Mr Deputy Speaker, the principles are clear. I will go again to a very old, very well established authority. Sir Ivor Jennings, professor of political science for a long time at the University of Cambridge, in his classic textbook The British Constitution, set out in the chapter headed "Cabinet Government", in a fairly definitive way, and in a way that is accepted by most other writers, the principles of ministerial responsibility under the Westminster system. He says:

The responsibility of ministers to the House of Commons -

and we go from this system -

is no fiction ... If the minister chooses, as in the large Departments inevitably he must, to leave decisions to civil servants -

and that is what obviously has happened here -

then he must take the political consequences of any defect of administration... He cannot defend himself by blaming the civil servant.

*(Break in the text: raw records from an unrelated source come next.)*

(* ===== verification/Queue.v ===== *)
(** * Queues and their configuration ([queue.rs])

    A function that panics is an option: [None] is the panic. *)
From S2P Require Import Prelude Errors Envelope.

Inductive QueueKind :=
| Static (key : string)
| Dynamic (prefix : string) (discovery_interval : Duration).

Inductive QueueConcurrency := FixedConcurrency (n : nat) | DynamicConcurrency (default : nat).

Record QueueThrottle := { window_ms : Z; limit : Z }.

Record QueueConfig := {
  kind : QueueKind;
  concurrency : QueueConcurrency;
  throttle : option QueueThrottle;
}.

Inductive QueueState := Active | Paused.

Record QueueRuntimeConfig := {
  rt_concurrency : option nat;
  rt_state : QueueState;
}.

#[export] Instance queue_state_eq_dec : EqDecision QueueState.
Proof. solve_decision. Defined.
#[export] Instance queue_runtime_config_eq_dec : EqDecision QueueRuntimeConfig.
Proof. solve_decision. Defined.

(** ** [QueueConfig] *)

Definition as_dynamic (prefix : string) : QueueConfig :=
  {| kind := Dynamic prefix (from_millis 500); concurrency := FixedConcurrency 1; throttle := None |}.

Definition as_static (key : string) : QueueConfig :=
  {| kind := Static key; concurrency := FixedConcurrency 1; throttle := None |}.

(** [QueueConfig::concurrency]: asserts a positive limit. *)
Definition with_concurrency (n : nat) (c : QueueConfig) : option QueueConfig :=
  if decide (0 < n) then
    Some {| kind := kind c; concurrency := FixedConcurrency n; throttle := throttle c |}
  else None.

Definition dynamic_concurrency (default_concurrency : nat) (c : QueueConfig) : QueueConfig :=
  {| kind := kind c; concurrency := DynamicConcurrency default_concurrency; throttle := throttle c |}.

Definition with_throttle (t : QueueThrottle) (c : QueueConfig) : QueueConfig :=
  {| kind := kind c; concurrency := concurrency c; throttle := Some t |}.

Definition require_non_zero_duration (d : Duration) : option Duration :=
  if decide (d = 0%Z) then None else Some d.

Definition with_discovery_interval (interval : Duration) (c : QueueConfig) : option QueueConfig :=
  interval ← require_non_zero_duration interval;
  match kind c with
  | Dynamic prefix _ =>
      Some {| kind := Dynamic prefix interval; concurrency := concurrency c; throttle := throttle c |}
  | Static _ => None
  end.

Definition static_key (c : QueueConfig) : option string :=
  match kind c with Static key => Some key | Dynamic _ _ => None end.

Definition key_or_prefix (c : QueueConfig) : string :=
  match kind c with Static key => key | Dynamic prefix _ => prefix end.

(** [Queue::key] as provided: a dynamic queue must override it. *)
Definition queue_key_default (c : QueueConfig) : option string := static_key c.

(** [PartialEq for QueueKind] and [for QueueConfig]: the discovery interval,
    the concurrency and the throttle do not count. *)
Definition queue_kind_eq (a b : QueueKind) : bool :=
  match a, b with
  | Static k1, Static k2 => bool_decide (k1 = k2)
  | Dynamic p1 _, Dynamic p2 _ => bool_decide (p1 = p2)
  | _, _ => false
  end.

Definition queue_config_eq (a b : QueueConfig) : bool := queue_kind_eq (kind a) (kind b).

(** What [Hash for QueueKind] feeds the hasher. *)
Definition queue_kind_hash (k : QueueKind) : string :=
  match k with Static key => key | Dynamic prefix _ => prefix end.

Definition is_dynamic_kind (k : QueueKind) : bool :=
  match k with Dynamic _ _ => true | Static _ => false end.
Definition is_static_kind (k : QueueKind) : bool :=
  match k with Static _ => true | Dynamic _ _ => false end.

(** ** [QueueConcurrency] *)

Definition default_concurrency (c : QueueConcurrency) : nat :=
  match c with FixedConcurrency n => n | DynamicConcurrency n => n end.

Definition is_dynamic (c : QueueConcurrency) : bool :=
  match c with DynamicConcurrency _ => true | FixedConcurrency _ => false end.

Definition stored_runtime_default (c : QueueConcurrency) : QueueRuntimeConfig :=
  {| rt_concurrency := if is_dynamic c then Some (default_concurrency c) else None;
     rt_state := Active |}.

Definition effective_runtime_config (c : QueueConcurrency) (runtime_config : QueueRuntimeConfig)
    : QueueRuntimeConfig :=
  let n := match c with
           | FixedConcurrency n => n
           | DynamicConcurrency d => default d (rt_concurrency runtime_config)
           end in
  {| rt_concurrency := Some n; rt_state := rt_state runtime_config |}.

(** ** Runtime configuration *)

Definition is_active (s : QueueState) : bool := match s with Active => true | Paused => false end.
Definition state_label (s : QueueState) : string :=
  match s with Active => "Active" | Paused => "Paused" end.

(** [QueueRuntimeConfig::default] and [::new]. *)
Definition default_runtime_config : QueueRuntimeConfig :=
  {| rt_concurrency := None; rt_state := Active |}.
Definition new_runtime_config (n : nat) : QueueRuntimeConfig :=
  {| rt_concurrency := Some n; rt_state := Active |}.

Definition with_defaults (c defaults : QueueRuntimeConfig) : QueueRuntimeConfig :=
  {| rt_concurrency := match rt_concurrency c with Some n => Some n | None => rt_concurrency defaults end;
     rt_state := rt_state c |}.

(** The JSON text of a stored configuration (serde_json, a parameter). *)
Class ConfigSerde := {
  config_to_string : QueueRuntimeConfig -> result string string;
  config_from_str : string -> result string QueueRuntimeConfig;
}.
Class LawfulConfigSerde (C : ConfigSerde) : Prop := {
  config_round_trip : forall c, exists s, config_to_string c = Ok s /\ config_from_str s = Ok c;
}.

(** A concrete codec, for concrete inputs. *)
#[export] Instance SimpleConfigSerde : ConfigSerde := {|
  config_to_string c := Ok (String (match rt_state c with Active => "a" | Paused => "p" end)%char
    (match rt_concurrency c with None => "" | Some n => z_to_string (Z.of_nat n) end));
  config_from_str s :=
    match s with
    | String a s' =>
        let st := if decide (a = "a"%char) then Active else Paused in
        if decide (s' = "") then Ok {| rt_concurrency := None; rt_state := st |}
        else match z_of_string s' with
             | Some n => Ok {| rt_concurrency := Some (Z.to_nat n); rt_state := st |}
             | None => Err "invalid"
             end
    | EmptyString => Err "invalid"
    end;
|}.

(** ** [value_to_queue_key] *)

Definition number_to_string (n : Number) : string :=
  match n with NumInt z => z_to_string z | NumFloat t => t end.

Fixpoint value_to_queue_key (value : Value) : string :=
  match value with
  | VNull => ""
  | VStr s => s
  | VNumber n => number_to_string n
  | VBool b => if b then "true" else "false"
  | VArray a => join ":" (map value_to_queue_key a)
  | VObject object => join ":" (map (fun f => f.1 +:+ "=" +:+ value_to_queue_key f.2) object)
  end.

(** ** Facts *)

(** A fixed limit cannot be changed at run time; a dynamic one follows the
    stored configuration and falls back to its default. *)
Lemma effective_concurrency c r :
  rt_concurrency (effective_runtime_config c r) =
    Some (match c with FixedConcurrency n => n | DynamicConcurrency d => default d (rt_concurrency r) end).
Proof. done. Qed.

Lemma effective_state c r : rt_state (effective_runtime_config c r) = rt_state r.
Proof. done. Qed.

Lemma with_defaults_stored c r :
  rt_concurrency (effective_runtime_config c (with_defaults r (stored_runtime_default c))) =
    rt_concurrency (effective_runtime_config c r).
Proof. destruct c; cbn; [done|]. by destruct (rt_concurrency r). Qed.

Lemma queue_kind_eq_hash a b : queue_kind_eq a b = true -> queue_kind_hash a = queue_kind_hash b.
Proof. destruct a, b; cbn; intros H; try done; by apply bool_decide_eq_true in H. Qed.

Lemma z_to_string_nonempty n : z_to_string n <> "".
Proof. intros H. pose proof (z_of_string_to_string n) as E. rewrite H in E. done. Qed.

#[export] Instance simple_config_lawful : LawfulConfigSerde SimpleConfigSerde.
Proof.
  constructor. intros [n st]. eexists. split; [done|]. cbn.
  destruct n as [n|], st; cbn; repeat (rewrite decide_False by apply z_to_string_nonempty);
    rewrite ?z_of_string_to_string, ?Nat2Z.id; done.
Qed.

If the civil servant could be criticised, he would require the means for defending himself.

I apologise for the use of sexist language, but this book was written originally in 1951, and it seems to make the assumption that senior civil servants will all be male. He continues:

If the minister could blame the civil servant, then the civil servant would require the power to blame the minister. In other words, the civil servant would become a politician.

The fundamental principle of our administration is, however, that the civil service should be impartial and, as far as may be possible, anonymous.